INSTRUCTIONS TO FOLLOW:
From the listing below, copy only the lines from the line that contains "((ex = ZeroDivisionError" to the line that contains "cbn [epoch_steps omap list_omap]. fold (epoch_steps (log s2)).", counting those two lines as part of the copy.

THE DATA:
┌──

(** An epoch over a non-empty training loader with a positive batch size:
    when it returns, no interval is zero, it has logged its record if its
    number is a multiple of the log interval, and written its checkpoint if
    its number is a multiple of the save interval; when it raises, it has
    written nothing. *)
Lemma train_epoch_trace args E e s :
  (0 < dl_batch_size (train_loader E))%nat ->
  dl_dataset (train_loader E) <> [] ->
  wp (train_epoch args E e)
     (fun _ s' =>
        log_interval args <> 0 /\ save_interval args <> 0 /\
        epoch_steps (log s') =
          (if decide (e `mod` log_interval args = 0)
           then [(e, (e + 1) * loader_len (train_loader E) - 1)] else [])
          ++ epoch_steps (log s) /\
        v_epoch s' = Some e /\
        exists l, v_loss s' = Some l /\
          fs s' = if decide (e `mod` save_interval args = 0)
                  then dir_write (checkpoint_name e)
                         (checkpoint_of e l (model s') (optimizer s')) (fs s)
                  else fs s)
     (fun ex s' => fs s' = fs s /\ v_epoch s' = Some e /\ epoch_failure args E ex) s.
Proof.
  intros Hb Hd. unfold train_epoch, epoch_failure. wp_step. wp_step. wp_step.
  destruct (iterate_spec (train_loader E) (set_epoch e s) Hb)
    as (bs & s1 & Hit & Hperm & _ & Hlen & Hs1 & _).
  assert (Hbs : bs <> []).
  { intros ->. cbn in Hperm. apply Permutation_nil in Hperm. congruence. }
  assert (Hfr : same_trace (set_epoch e s) s1 /\ v_val_loss s1 = v_val_loss s).
  { pose proof (iterate_same_trace (train_loader E) (set_epoch e s)) as Hwp.
    unfold wp in Hwp. rewrite Hit in Hwp. exact Hwp. }
  apply (wp_of_eq _ bs s1); [exact Hit|]. wp_step.
  eapply wp_mono; [apply (train_batches_trace bs 0)| |contradiction].
  intros [] s2 (Hfs2 & Hlog2 & He2 & Hv2 & Hst2).
  destruct bs as [|b0 bs']; [congruence|]. destruct Hst2 as [Hst2 [l2 Hl2]].
  destruct Hfr as [(Hfs1 & Hlog1 & He1 & _) _]. st_simpl.
  rewrite Nat.add_0_l, Hlen in Hst2.
  assert (Hsave : forall s3 steps,
    fs s3 = fs s -> v_epoch s3 = Some e -> v_loss s3 = Some l2 ->
    log_interval args <> 0 ->
    epoch_steps (log s3) = steps ++ epoch_steps (log s) ->
    wp (r ← py_mod e (save_interval args);
        if decide (r = 0) then save_checkpoint else mret tt)
       (fun _ s' =>
          log_interval args <> 0 /\ save_interval args <> 0 /\
          epoch_steps (log s') = steps ++ epoch_steps (log s) /\
          v_epoch s' = Some e /\
          exists l, v_loss s' = Some l /\
            fs s' = if decide (e `mod` save_interval args = 0)
                    then dir_write (checkpoint_name e)
                           (checkpoint_of e l (model s') (optimizer s')) (fs s)
                    else fs s)
       (fun ex s' => fs s' = fs s /\ v_epoch s' = Some e /\
          ((ex = ZeroDivisionError /\ (log_interval args = 0 \/ save_interval args = 0)) \/
           (ex = UnboundLocalError "val_loss" /\ log_interval args <> 0 /\
            eval_val args = true /\ dl_dataset (val_loader E) = []))) s3).
  { intros s3 steps H1 H2 H3 H4 H5.
    eapply wp_mono; [apply (save_step_trace args e l2 s3 H2 H3)| |].
    - intros [] s' (Hsi & Hlog & He' & Hl' & Hfs'). rewrite Hlog, H1 in *. eauto 10.
    - intros ex s' (-> & Hsi & ->). auto 10. }
  wp_step. wp_step; [repeat split; try congruence; auto|]. wp_step. wp_step.
  - wp_step. wp_step.
    + wp_upto_save; st_simpl; try congruence.
      apply Hsave; st_simpl; try congruence.
      cbn [epoch_steps omap list_omap]. fold (epoch_steps (log s2)).
      rewrite Hlog2, Hlog1. cbn [app]. do 2 f_equal.
      replace z with (loader_len (train_loader E) - 1) by congruence. ring.
    + wp_step. wp_step. wp_step.
      eapply wp_mono;
        [apply wp_conj; [apply (iterate_batches (val_loader E))
                        |apply (iterate_same_trace (val_loader E))]
        | |intros ? ? []; contradiction].
      intros vbs s3 [[Hvbs (Hl3a & Hl3b & Hl3c & Hl3d)] [(Hfs3 & Hlog3 & He3 & Hst3 & Hl3) Hv3]].
      st_simpl. wp_step.
      eapply wp_mono;
        [apply wp_conj; [apply (validate_batches_bound e)
                        |apply validate_batches_same_trace]
        | |intros ? ? []; contradiction].
      * unfold bound_at. rewrite He3, Hst3, Hl3. st_simpl. rewrite He2, Hst2, Hl2. eauto.
      * intros [] s4 [[_ Hv4] (Hfs4 & Hlog4 & He4 & Hst4 & Hl4)].
        apply negb_false_iff in Heqb.
        wp_upto_save; st_simpl; try congruence.
        -- apply Hsave; st_simpl; try congruence.
           cbn [epoch_steps omap list_omap]. fold (epoch_steps (log s4)).
           rewrite Hlog4, Hlog3. st_simpl. rewrite Hlog2, Hlog1. cbn [app]. do 2 f_equal.
           replace z with (loader_len (train_loader E) - 1) by congruence. ring.
        -- repeat split; try congruence. right. repeat split; auto.
           destruct (decide (dl_dataset (val_loader E) = [])) as [Hnil|Hnn]; [exact Hnil|].
           destruct (Hv4 (Hvbs Hnn)) as [? ?]. congruence.
  - wp_step. apply Hsave; try congruence. now rewrite Hlog2, Hlog1.
Qed.

Lemma elem_of_range a b e : e ∈ range a b <-> a <= e < b.
Proof.
  unfold range. rewrite list_elem_of_fmap. split.
  - intros (i & -> & Hi). apply elem_of_seq in Hi. lia.
  - intros He. exists (Z.to_nat (e - a)). split; [lia|]. apply elem_of_seq. lia.
Qed.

└──

FINISHED EXERCISE:
          ((ex = ZeroDivisionError /\ (log_interval args = 0 \/ save_interval args = 0)) \/
           (ex = UnboundLocalError "val_loss" /\ log_interval args <> 0 /\
            eval_val args = true /\ dl_dataset (val_loader E) = []))) s3).
  { intros s3 steps H1 H2 H3 H4 H5.
    eapply wp_mono; [apply (save_step_trace args e l2 s3 H2 H3)| |].
    - intros [] s' (Hsi & Hlog & He' & Hl' & Hfs'). rewrite Hlog, H1 in *. eauto 10.
    - intros ex s' (-> & Hsi & ->). auto 10. }
  wp_step. wp_step; [repeat split; try congruence; auto|]. wp_step. wp_step.
  - wp_step. wp_step.
    + wp_upto_save; st_simpl; try congruence.
      apply Hsave; st_simpl; try congruence.
      cbn [epoch_steps omap list_omap]. fold (epoch_steps (log s2)).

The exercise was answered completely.